Task prompt: Beneath this line is the data. Output exactly the lines from the line with "destruct e as [|u'|[| | |u' d' n|]];" to the line with "apply andb_true_iff in Hd", both ends included, and nothing more.

Collected data:
=====

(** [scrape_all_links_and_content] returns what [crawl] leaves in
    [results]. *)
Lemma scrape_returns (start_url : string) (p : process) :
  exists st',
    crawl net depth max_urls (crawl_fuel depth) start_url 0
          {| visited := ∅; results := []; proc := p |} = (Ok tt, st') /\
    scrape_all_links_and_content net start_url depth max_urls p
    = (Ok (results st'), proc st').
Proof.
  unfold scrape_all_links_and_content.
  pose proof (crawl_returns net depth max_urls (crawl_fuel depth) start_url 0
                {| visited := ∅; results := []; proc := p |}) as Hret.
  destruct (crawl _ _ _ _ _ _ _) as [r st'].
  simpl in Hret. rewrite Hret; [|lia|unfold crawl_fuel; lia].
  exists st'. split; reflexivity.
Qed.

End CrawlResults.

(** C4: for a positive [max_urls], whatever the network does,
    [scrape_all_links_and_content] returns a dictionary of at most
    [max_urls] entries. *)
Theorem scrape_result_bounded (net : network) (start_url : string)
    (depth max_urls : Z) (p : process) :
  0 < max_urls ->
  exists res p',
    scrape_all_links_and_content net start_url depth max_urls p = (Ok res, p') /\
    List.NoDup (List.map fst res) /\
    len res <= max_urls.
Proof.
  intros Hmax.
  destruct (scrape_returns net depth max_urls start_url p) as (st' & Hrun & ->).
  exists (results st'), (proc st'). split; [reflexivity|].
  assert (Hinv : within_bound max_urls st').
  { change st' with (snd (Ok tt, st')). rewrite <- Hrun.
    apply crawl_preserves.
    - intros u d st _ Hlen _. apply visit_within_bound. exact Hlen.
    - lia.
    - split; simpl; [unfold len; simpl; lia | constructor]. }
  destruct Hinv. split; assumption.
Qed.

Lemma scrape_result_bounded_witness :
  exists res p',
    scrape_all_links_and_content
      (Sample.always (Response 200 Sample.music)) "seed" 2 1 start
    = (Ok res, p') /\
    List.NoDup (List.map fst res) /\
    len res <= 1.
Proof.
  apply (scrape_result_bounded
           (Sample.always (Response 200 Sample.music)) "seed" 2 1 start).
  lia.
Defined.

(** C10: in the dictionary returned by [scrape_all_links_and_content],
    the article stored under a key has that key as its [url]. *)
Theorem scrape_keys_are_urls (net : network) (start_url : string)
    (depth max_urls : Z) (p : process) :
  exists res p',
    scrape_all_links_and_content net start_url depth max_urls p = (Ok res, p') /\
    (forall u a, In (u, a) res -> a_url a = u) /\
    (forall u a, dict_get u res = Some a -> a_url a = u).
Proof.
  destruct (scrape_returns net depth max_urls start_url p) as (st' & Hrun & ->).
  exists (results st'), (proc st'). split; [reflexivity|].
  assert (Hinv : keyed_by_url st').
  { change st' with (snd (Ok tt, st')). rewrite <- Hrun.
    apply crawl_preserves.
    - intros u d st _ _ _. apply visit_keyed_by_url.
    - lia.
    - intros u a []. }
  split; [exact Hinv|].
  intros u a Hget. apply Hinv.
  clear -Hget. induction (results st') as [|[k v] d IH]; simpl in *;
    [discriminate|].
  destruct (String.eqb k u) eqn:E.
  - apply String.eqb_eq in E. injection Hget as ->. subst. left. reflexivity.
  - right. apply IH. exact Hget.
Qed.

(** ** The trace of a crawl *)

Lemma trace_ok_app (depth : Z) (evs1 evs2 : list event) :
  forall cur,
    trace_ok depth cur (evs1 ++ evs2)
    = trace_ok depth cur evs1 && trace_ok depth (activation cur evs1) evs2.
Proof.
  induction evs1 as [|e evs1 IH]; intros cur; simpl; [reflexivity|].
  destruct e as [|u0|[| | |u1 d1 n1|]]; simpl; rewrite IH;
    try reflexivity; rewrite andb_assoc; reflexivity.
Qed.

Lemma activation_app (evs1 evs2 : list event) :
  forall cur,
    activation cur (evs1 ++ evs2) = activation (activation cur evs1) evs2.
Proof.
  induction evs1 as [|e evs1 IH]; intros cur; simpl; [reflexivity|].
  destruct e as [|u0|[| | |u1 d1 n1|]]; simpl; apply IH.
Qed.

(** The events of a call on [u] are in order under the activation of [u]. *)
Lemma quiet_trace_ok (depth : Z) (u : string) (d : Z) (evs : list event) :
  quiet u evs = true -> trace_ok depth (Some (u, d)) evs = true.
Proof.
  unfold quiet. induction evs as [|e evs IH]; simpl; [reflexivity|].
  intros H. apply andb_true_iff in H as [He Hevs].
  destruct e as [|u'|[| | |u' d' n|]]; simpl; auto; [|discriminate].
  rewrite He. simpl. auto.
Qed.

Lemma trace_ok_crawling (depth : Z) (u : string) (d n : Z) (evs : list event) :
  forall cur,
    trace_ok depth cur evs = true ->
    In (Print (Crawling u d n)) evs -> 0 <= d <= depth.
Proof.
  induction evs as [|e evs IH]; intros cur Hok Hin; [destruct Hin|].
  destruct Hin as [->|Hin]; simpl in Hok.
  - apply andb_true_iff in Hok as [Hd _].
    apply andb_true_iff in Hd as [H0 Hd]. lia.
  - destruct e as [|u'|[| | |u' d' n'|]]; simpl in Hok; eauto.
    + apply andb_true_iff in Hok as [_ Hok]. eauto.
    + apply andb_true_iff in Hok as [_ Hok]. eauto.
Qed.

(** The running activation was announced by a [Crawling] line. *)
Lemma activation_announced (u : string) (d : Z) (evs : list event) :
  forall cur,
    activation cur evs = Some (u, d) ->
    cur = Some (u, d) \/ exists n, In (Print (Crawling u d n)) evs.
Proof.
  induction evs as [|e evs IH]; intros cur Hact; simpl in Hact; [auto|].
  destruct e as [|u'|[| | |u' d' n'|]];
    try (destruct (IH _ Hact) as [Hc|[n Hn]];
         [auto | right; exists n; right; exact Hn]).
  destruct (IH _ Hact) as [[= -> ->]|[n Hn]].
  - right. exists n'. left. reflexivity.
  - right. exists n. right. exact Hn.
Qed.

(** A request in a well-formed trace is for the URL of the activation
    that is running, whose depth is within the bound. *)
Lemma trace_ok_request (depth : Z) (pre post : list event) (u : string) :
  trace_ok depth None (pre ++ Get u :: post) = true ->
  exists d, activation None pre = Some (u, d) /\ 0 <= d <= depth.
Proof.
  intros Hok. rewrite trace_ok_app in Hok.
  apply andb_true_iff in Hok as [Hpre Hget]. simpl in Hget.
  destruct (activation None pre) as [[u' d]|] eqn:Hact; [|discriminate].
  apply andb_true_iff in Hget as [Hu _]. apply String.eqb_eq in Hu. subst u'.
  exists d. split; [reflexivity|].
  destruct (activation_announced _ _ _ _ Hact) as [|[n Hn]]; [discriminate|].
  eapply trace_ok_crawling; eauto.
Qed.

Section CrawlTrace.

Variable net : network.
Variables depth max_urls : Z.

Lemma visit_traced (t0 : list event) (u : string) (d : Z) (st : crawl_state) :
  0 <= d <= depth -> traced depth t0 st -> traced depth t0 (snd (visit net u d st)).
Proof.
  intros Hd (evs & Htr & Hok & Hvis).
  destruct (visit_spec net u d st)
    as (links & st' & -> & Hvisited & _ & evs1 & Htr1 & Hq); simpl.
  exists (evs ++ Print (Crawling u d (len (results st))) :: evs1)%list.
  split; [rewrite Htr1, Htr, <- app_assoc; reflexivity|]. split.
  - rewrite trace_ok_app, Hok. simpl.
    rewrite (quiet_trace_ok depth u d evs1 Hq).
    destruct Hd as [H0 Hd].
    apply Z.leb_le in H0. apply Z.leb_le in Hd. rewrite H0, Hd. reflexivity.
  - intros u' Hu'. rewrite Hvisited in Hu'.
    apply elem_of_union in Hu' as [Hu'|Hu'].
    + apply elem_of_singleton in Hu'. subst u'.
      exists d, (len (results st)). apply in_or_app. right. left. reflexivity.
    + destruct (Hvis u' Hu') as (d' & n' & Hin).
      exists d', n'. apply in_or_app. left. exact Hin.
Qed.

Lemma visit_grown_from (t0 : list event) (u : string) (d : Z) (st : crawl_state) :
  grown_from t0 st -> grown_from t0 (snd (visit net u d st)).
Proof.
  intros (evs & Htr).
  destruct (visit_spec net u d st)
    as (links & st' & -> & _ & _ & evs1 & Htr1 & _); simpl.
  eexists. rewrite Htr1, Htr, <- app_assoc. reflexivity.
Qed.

=====

Output of the exercise:
  destruct e as [|u'|[| | |u' d' n|]]; simpl; auto; [|discriminate].
  rewrite He. simpl. auto.
Qed.

Lemma trace_ok_crawling (depth : Z) (u : string) (d n : Z) (evs : list event) :
  forall cur,
    trace_ok depth cur evs = true ->
    In (Print (Crawling u d n)) evs -> 0 <= d <= depth.
Proof.
  induction evs as [|e evs IH]; intros cur Hok Hin; [destruct Hin|].
  destruct Hin as [->|Hin]; simpl in Hok.
  - apply andb_true_iff in Hok as [Hd _].
    apply andb_true_iff in Hd as [H0 Hd]. lia.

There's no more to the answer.